Exercise requirements:
Go through the entries below. Copy each line in which "Lemma" appears.

(Data for processing Opens)

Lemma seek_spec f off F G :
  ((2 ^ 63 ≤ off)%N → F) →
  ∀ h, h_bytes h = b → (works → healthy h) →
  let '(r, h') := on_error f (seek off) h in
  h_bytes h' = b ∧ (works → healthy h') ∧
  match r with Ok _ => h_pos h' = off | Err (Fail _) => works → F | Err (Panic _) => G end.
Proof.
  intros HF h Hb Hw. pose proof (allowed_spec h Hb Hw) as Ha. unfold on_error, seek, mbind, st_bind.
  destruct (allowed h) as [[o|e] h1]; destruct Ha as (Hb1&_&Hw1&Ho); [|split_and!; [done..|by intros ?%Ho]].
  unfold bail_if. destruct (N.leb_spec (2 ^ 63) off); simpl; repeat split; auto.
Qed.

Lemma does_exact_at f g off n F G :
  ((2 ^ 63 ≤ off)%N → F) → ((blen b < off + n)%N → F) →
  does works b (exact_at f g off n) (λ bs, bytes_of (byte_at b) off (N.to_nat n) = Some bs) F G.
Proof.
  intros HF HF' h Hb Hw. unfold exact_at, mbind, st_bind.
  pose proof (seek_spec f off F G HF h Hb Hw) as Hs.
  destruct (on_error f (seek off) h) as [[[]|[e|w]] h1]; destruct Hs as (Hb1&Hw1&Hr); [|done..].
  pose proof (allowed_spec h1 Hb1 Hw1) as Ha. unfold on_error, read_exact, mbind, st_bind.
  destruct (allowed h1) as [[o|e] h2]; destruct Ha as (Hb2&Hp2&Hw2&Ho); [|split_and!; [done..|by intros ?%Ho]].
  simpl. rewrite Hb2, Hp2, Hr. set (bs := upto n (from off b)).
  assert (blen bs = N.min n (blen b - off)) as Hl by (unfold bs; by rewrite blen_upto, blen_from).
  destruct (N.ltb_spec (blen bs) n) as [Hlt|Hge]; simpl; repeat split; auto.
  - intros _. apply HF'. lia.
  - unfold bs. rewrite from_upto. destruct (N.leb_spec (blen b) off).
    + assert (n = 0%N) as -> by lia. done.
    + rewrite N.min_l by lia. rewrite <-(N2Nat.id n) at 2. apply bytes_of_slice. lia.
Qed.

(Data for processing Closes)

Final answer:
Lemma seek_spec f off F G :
Lemma does_exact_at f g off n F G :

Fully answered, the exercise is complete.